Initial phase I clinical studies with eniluracil examined
administration of the drug alone orally for 7 days at doses of 0.74,
3.7, or 18.5 mg/m² to determine both the initial clinical
pharmacologic characteristics and the toxicity profile.
Pharmacokinetic evaluation demonstrated a t½ of 4.5 hours for
each of these doses. No changes were noted in the pharmacokinetics of
eniluracil with repeated doses compared with single doses.
Of particular interest is the effect of these doses of eniluracil on
DPD activity in the clinical setting. To assess DPD activity,
peripheral blood mononuclear cells were examined using the
methodology described above. Results demonstrated that DPD was
rapidly and completely inactivated by eniluracil, and inhibition was
maintained for more than 1 day at clinically used doses (Figure
6).

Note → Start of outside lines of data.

(** * Two Towers / SDVGame: the seeded outcome engines

    A shallow embedding of the TypeScript sources

      - [Rng.ts]                    (Mulberry32 generator),
      - [ProbabilityController.ts]  (discrete two-tower round resolution),
      - [OutcomeController.ts]      (incremental bomb hazard with streak memory),
      - [Card.ts], [ReelEngine.ts]  (card selection on top of the hazard engine),
      - [Simulation.ts]             (the Monte-Carlo run over the round resolution),
      - [Economy.ts]                (the balance side of a round),

    followed by the properties the specification states about them and
    by further properties read off the code.

    JavaScript numbers are IEEE-754 binary64 values; they are modelled by
    Rocq's primitive floats, whose operations are the same binary64
    operations with round-to-nearest-even.  The integers the generator mixes
    are modelled in [Z] with the 32-bit wrap-around written out. *)

From Stdlib Require Import ZArith Lia List Bool String Ascii.
From Stdlib Require Import Floats Uint63.
Import ListNotations.

#[local] Set Warnings "-inexact-float".
Local Open Scope Z_scope.

(* ================================================================== *)
(** ** IEEE-754 binary64 on the specification side *)
(* ================================================================== *)

Module Ieee.

(** What [n] right shifts leave of [m]: the quotient, the last bit
    shifted out and whether anything below it was set. *)
Definition shr_spec (m n : Z) : shr_record :=
  {| shr_m := m / 2 ^ n;
     shr_r := (0 <? n) && Z.testbit m (n - 1);
     shr_s := (0 <? n) && negb (m mod 2 ^ (n - 1) =? 0) |}.

(** Round to nearest, ties to even, of [m / 2^n]. *)
Definition rne (m n : Z) : Z :=
  round_nearest_even (shr_m (shr_spec m n)) (loc_of_shr_record (shr_spec m n)).
Lemma contains_spec s p : contains s p = true <-> exists a b, s = a ++ p ++ b.
Proof.
  induction s as [|c s IH]; cbn; rewrite orb_true_iff, starts_with_spec.
  - split.
    + intros [[k ->]|]; [|done]. by exists [], k.
    + intros (a & b & H). left. symmetry in H. apply app_nil in H as [-> H]. by exists b.
  - rewrite IH. split.
    + intros [[k ->]|(a & b & ->)]; [by exists [], k|by exists (c :: a), b].
    + intros ([|x a] & b & H); cbn in H; [left; by exists b|].
      right. injection H as -> ->. eauto.
Qed.

Lemma contains_app_r a s p : contains s p = true -> contains (a ++ s) p = true.
Proof.
  rewrite !contains_spec. intros (x & y & ->). exists (a ++ x), y. by rewrite <- app_assoc.
Qed.

(** ** Splitting *)

Lemma split_on_ne p s : split_on p s <> [].
Proof.
  induction s as [|c s IH]; cbn; [done|]. destruct (split_on p s); [done|]. by destruct (p c).
Qed.

Lemma split_on_no_sep p s : Forall (Forall (fun c => p c = false)) (split_on p s).
Proof.
  induction s as [|c s IH]; cbn; [by repeat constructor|].
  destruct (split_on p s) as [|w ws] eqn:E; [by destruct (split_on_ne p s)|].
  destruct (p c) eqn:Ec; inversion_clear IH; repeat constructor; auto.
Qed.

Lemma split_on_In p s w c : w ∈ split_on p s -> c ∈ w -> c ∈ s.
Proof.
  revert w. induction s as [|d s IH]; cbn; intros w Hw Hc.
  - apply list_elem_of_singleton in Hw as ->. by apply not_elem_of_nil in Hc.
  - destruct (split_on p s) as [|v ws] eqn:E; [by destruct (split_on_ne p s)|].
    destruct (p d).
    + apply elem_of_cons in Hw as [->|Hw]; [by apply not_elem_of_nil in Hc|].
      apply elem_of_cons. right. eauto.
    + apply elem_of_cons in Hw as [->|Hw].
      * apply elem_of_cons in Hc as [->|Hc]; [by left|]. right. apply (IH v); [by left|done].
      * right. apply (IH w); [by right|done].
Qed.

(** ** Trimming *)

Lemma trim_start_suffix s : exists w, s = w ++ trim_start s /\ Forall (fun c => is_whitespace c = true) w.
Proof.
  induction s as [|c s (w & E & Hw)]; cbn; [by exists []|].
  destruct (is_whitespace c) eqn:Ec; [|by exists []].
  exists (c :: w). split; [by cbn; f_equal|by constructor].
Qed.

Lemma trim_start_fix c s : is_whitespace c = false -> trim_start (c :: s) = c :: s.
Proof. cbn. by intros ->. Qed.

Lemma trim_start_ws s : Forall (fun c => is_whitespace c = true) s -> trim_start s = [].
Proof. induction 1 as [|c s H ? IH]; cbn; [done|]. by rewrite H. Qed.
(* ===== verification/Domain.v ===== *)
(** The shared product types of [crates/domain]: the crash type, the processing state and the
    normalized values that keep the text they were computed from. *)

From S2P Require Import Prelude Text Json.

Module CrashType.
Inductive t : Type := Crash | Assert | Ensure | Unknown.

#[global] Instance eq_dec : EqDecision t.
Proof. solve_decision. Defined.

(** [CrashType::classify]. *)
Definition classify (error_type : text) : t :=
  if decide (error_type = txt "Crash") then Crash
  else if decide (error_type = txt "Assert") then Assert
  else if decide (error_type = txt "Ensure") then Ensure
  else Unknown.

(** The [snake_case] name a serialized value carries. *)
Definition name (c : t) : text :=
  match c with
  | Crash => txt "crash" | Assert => txt "assert" | Ensure => txt "ensure"
  | Unknown => txt "unknown"
  end.

Definition to_json (c : t) : json := JString (name c).
End CrashType.

Module ProcessingState.
Inductive t : Type :=
| Received | Stored | Parsed | AwaitingSymbols | Symbolicating | Processed | Failed
| Quarantined.

#[global] Instance eq_dec : EqDecision t.
Proof. solve_decision. Defined.

Definition name (s : t) : text :=
  match s with
  | Received => txt "received" | Stored => txt "stored" | Parsed => txt "parsed"
  | AwaitingSymbols => txt "awaiting_symbols" | Symbolicating => txt "symbolicating"
  | Processed => txt "processed" | Failed => txt "failed" | Quarantined => txt "quarantined"
  end.
End ProcessingState.

Module NormalizedValue.
Record t : Type := Mk { original : text; normalized : text }.

(** [NormalizedValue::path]: backslashes become slashes. *)
Definition path (value : text) : t :=
  {| original := value; normalized := replace value (txt "\") (txt "/") |}.

(** [file_name.strip_suffix(".dll").or_else(|| file_name.strip_suffix(".exe"))]. *)
Definition strip_binary_suffix (file_name : text) : text :=
  match strip_suffix file_name (txt ".dll") with
  | Some stem => stem
  | None => default file_name (strip_suffix file_name (txt ".exe"))
  end.

(** [NormalizedValue::module]: the lower-case stem of the last path component. *)
Definition module (value : text) : t :=
  let file_name := to_ascii_lowercase (default value (head (rsplit_slash value))) in
  {| original := value; normalized := strip_binary_suffix file_name |}.

(** [NormalizedValue::function]. *)
Definition function (value : text) : t :=
  {| original := value; normalized := trim value |}.

(** [NormalizedValue::platform]: the Windows names are one platform. *)
Definition platform (value : text) : t :=
  let identifier := to_ascii_lowercase (trim value) in
  {| original := value;
     normalized := if decide (identifier ∈ [txt "win64"; txt "windows"; txt "windowsnoeditor"])
                   then txt "windows" else identifier |}.

Definition to_json (v : t) : json :=
  JObject (obj_of [(txt "original", JString (original v));
                   (txt "normalized", JString (normalized v))]).
End NormalizedValue.

(** * Properties *)

Import NormalizedValue.

(** Every constructor keeps the text it was given. *)
Lemma original_kept value :
  original (path value) = value /\ original (module value) = value
  /\ original (function value) = value /\ original (platform value) = value.
Proof. done. Qed.

Lemma elem_of_lower c s : c ∈ to_ascii_lowercase s <-> exists d, d ∈ s /\ c = ascii_lower d.
Proof.
  unfold to_ascii_lowercase. rewrite list_elem_of_fmap. naive_solver.
Qed.

Lemma is_slash_lower c : is_slash (ascii_lower c) = is_slash c.
Proof.
  unfold ascii_lower. destruct (is_ascii_upper c) eqn:E; [|done].
  apply in_range_true in E. unfold is_slash. split_ranges; done.
Qed.

Lemma strip_binary_suffix_prefix s : exists k, s = strip_binary_suffix s ++ k.
Proof.
  unfold strip_binary_suffix.
  destruct (strip_suffix s (txt ".dll")) as [k|] eqn:E1.
  { apply strip_suffix_Some in E1. eauto. }
  destruct (strip_suffix s (txt ".exe")) as [k|] eqn:E2; cbn.
  { apply strip_suffix_Some in E2. eauto. }
  exists []. by rewrite app_nil_r.
Qed.

Lemma path_no_backslash value : 92%N ∉ normalized (path value).
Proof.
  unfold path; cbn [normalized]. change (txt "\") with [92%N]. change (txt "/") with [47%N].
  cbn [replace]. induction value as [|c value IH]; cbn; [apply not_elem_of_nil|].
  destruct (N.eqb_spec 92 c) as [<-|Hc]; cbn; rewrite not_elem_of_cons; split; try done.
Qed.

Lemma module_no_slash value : Forall (fun c => is_slash c = false) (normalized (module value)).
Proof.
  cbn [module normalized].
  set (leaf := default value (head (rsplit_slash value))).
  assert (Hleaf : Forall (fun c => is_slash c = false) leaf).
  { unfold leaf, rsplit_slash. pose proof (split_on_no_sep is_slash value) as H.
    pose proof (split_on_ne is_slash value) as Hne. revert H Hne.
    generalize (split_on is_slash value). intros l H Hne. destruct l using rev_ind; [done|].
    rewrite reverse_snoc. cbn. apply Forall_app in H as [_ H]. by rewrite Forall_singleton in H. }
  destruct (strip_binary_suffix_prefix (to_ascii_lowercase leaf)) as [k Hk].
  assert (Forall (fun c => is_slash c = false) (to_ascii_lowercase leaf)) as Hl.
  { apply Forall_forall. intros c (d & Hd & ->)%elem_of_lower. rewrite is_slash_lower.
    rewrite Forall_forall in Hleaf. by apply Hleaf. }
  rewrite Hk in Hl. by apply Forall_app in Hl as [? _].
Qed.

Lemma trim_lower s : trim (to_ascii_lowercase s) = to_ascii_lowercase (trim s).
Proof.
  assert (H : forall s, trim_start (to_ascii_lowercase s) = to_ascii_lowercase (trim_start s)).
  { clear s. intros s. induction s as [|c s IH]; [done|]. cbn. rewrite is_whitespace_lower.
    by destruct (is_whitespace c). }
  unfold trim, trim_end. rewrite H. unfold to_ascii_lowercase in *.
  rewrite <- fmap_reverse, H. by rewrite <- fmap_reverse.
Qed.

Lemma platform_idemp value :
  normalized (platform (normalized (platform value))) = normalized (platform value).
Proof.
  assert (H : forall v i, to_ascii_lowercase (trim v) = i -> to_ascii_lowercase (trim i) = i).
  { intros v i <-. by rewrite trim_lower, trim_idemp, to_ascii_lowercase_idemp. }
  cbn [platform normalized]. specialize (H value _ eq_refl). revert H.
  generalize (to_ascii_lowercase (trim value)). intros i Hi.
  destruct (decide (i ∈ [txt "win64"; txt "windows"; txt "windowsnoeditor"])); [vm_compute; done|].
  rewrite Hi. by rewrite decide_False.
Qed.
Lemma find_byte_Some x s i :
  find_byte x s = Some i -> s !! i = Some x /\ forall j, (j < i)%nat -> s !! j <> Some x.
Proof.
  revert i. induction s as [|b s IH]; cbn; intros i; [done|]. case_decide as E.
  - intros [= <-]. subst. split; [done|]. intros j. lia.
  - destruct (find_byte x s) as [k|]; [|done]. intros [= <-]. destruct (IH k eq_refl) as [H1 H2].
    split; [done|]. intros [|j] Hj; cbn; [congruence|]. apply H2. lia.
Qed.

Lemma find_byte_None x s : find_byte x s = None -> x ∉ s.
Proof.
  induction s as [|b s IH]; cbn; [intros _; apply not_elem_of_nil|]. case_decide; [done|].
  destruct (find_byte x s); [done|]. intros _. rewrite not_elem_of_cons. auto.
Qed.

(** A text whose only line feed, if any, is its last character. *)
Definition single_line (t : text) : Prop := forall q r, t = q ++ 10%N :: r -> r = [].
(** The command line is opt-in: without the option the extracted data has no command line, its
    serialized form has no such key, and neither the unknown fields nor the metadata carry the
    [CommandLine] of the runtime section. *)
Theorem command_line_is_opt_in {X : Roxmltree} (context : Document) :
  let d := extract context false in
  CrashContextData.command_line d = None
  /\ get (Serialized.data d) (txt "command_line") = None
  /\ held (CrashContextData.unknown_fields d) (txt "RuntimeProperties") (txt "CommandLine") = []
  /\ Forall (fun n => is_metadata_field n = true -> tag_name n <> txt "CommandLine")
       (concat (map elements_of (sections context))).
Proof.
  cbn zeta. split; [done|]. split.
  { unfold Serialized.data. cbn [extract CrashContextData.command_line opt_field app].
    unfold get, as_object. cbn [mbind option_bind]. unfold obj_of. cbn [foldl fst snd].
    rewrite !obj_get_insert. by vm_compute. }
  split; [|apply Forall_forall; intros n _ H E; unfold is_metadata_field in H; by rewrite E in H].
  unfold extract; cbn [CrashContextData.unknown_fields]. rewrite held_extract.
  by vm_compute.
Qed.

Ltac signal_cases :=
  cbn -[txt];
  repeat match goal with
  | |- context [decide (?a = ?b :> CrashSignalKind)] =>
      first [rewrite (decide_True (P := a = b)) by done | rewrite (decide_False (P := a = b)) by done]
  | |- NoDup _ => repeat constructor; set_solver
  | |- _ /\ _ => split
  | |- _ <-> _ => split
  | |- forall s, s ∈ [] -> _ => intros s Hs; by apply not_elem_of_nil in Hs
  | |- forall s, s ∈ [_] -> _ => intros s Hs; rewrite list_elem_of_singleton in Hs; subst s; cbn -[txt]
  end; try done; try (by left); try (by right); try (intuition congruence).

(** A classification is what its evidence says: a signal of a kind is reported exactly when the
    crash context states that kind (a structured field) or the error message has one of its
    phrases, its confidence is high exactly when the evidence is structured, it carries its
    evidence, no kind is reported twice, and the confidence of the crash type is low exactly when
    the type is unknown. *)
Theorem classification_is_evidence (ct : CrashType.t) (source message : option text) (oom : bool) :
  let c := classify_crash_context ct source message oom in
  (CrashClassification.confidence c = Low <-> ct = CrashType.Unknown)
  /\ NoDup (map CrashSignal.kind (CrashClassification.signals c))
  /\ forall k, let present := filter (fun s => CrashSignal.kind s = k) (CrashClassification.signals c) in
       (present <> [] <-> stated k source oom \/ phrased k message)
       /\ Forall (fun s => (CrashSignal.confidence s = High <-> stated k source oom)
                           /\ CrashSignal.confidence s <> Low
                           /\ CrashSignal.evidence s <> []) present.
Proof.
  cbn zeta. unfold classify_crash_context.
  cbn [CrashClassification.confidence CrashClassification.signals].
  split; [by case_bool_decide|].
  fold (source_text source) (message_text message).
  split; [|intros k; rewrite Forall_forall; setoid_rewrite <- stated_spec;
           setoid_rewrite <- phrased_spec; destruct k; cbn [patterns]].
  all: destruct oom, (bool_decide (source_text source ∈ oom_names)),
    (contains_any (message_text message) oom_patterns),
    (bool_decide (source_text source ∈ gpu_names)), (contains_any (message_text message) gpu_patterns);
    signal_cases.
Qed.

Currently, phase II studies are ongoing or planned to
evaluate the effectiveness of the coadministration of 5-FU and
eniluracil in several different malignancies.
Improved efficacy of chemotherapy may result from eliminating 5-FU
degradation by tumor DPD, making DPD inactivation appealing as a
therapeutic goal. Studies are under way to evaluate whether
eniluracil can produce this effect in clinical studies. One
concern, however, is the length of time DPD remains inhibited in
normal host tissues, and clinical studies are currently planned to
evaluate this potential toxicity.
In summary, DPD activity is a critical step in pyrimidine metabolism
and is responsible for much of the variability in pharmacokinetics,
oral bioavailability, toxicity, and efficacy following administration
of 5-FU. Modulation of DPD activity through relative DPD inhibition
should result in less variation in 5-FU pharmacokinetics and
bioavailability and potentially may improve the drugs
therapeutic effectiveness both by making toxicity (after 5-FU dosing)
more predictable and by overcoming the high levels of DPD activity in
tumors where elevated DPD is a mechanism of tumor resistance. The
recent availability of DPD modulators such as UFT, S-1, BOF-A2, and
eniluracil offer the potential to decrease the variability due to DPD
and produce an improved fluoropyrimidine therapeutic effect. The type
of DPD modulation and relative degree of inhibition of DPD varies
with each drug. These differences may in turn account for differences
in efficacy and toxicity. Further investigation, including
comparative studies, is needed to clarify these differences.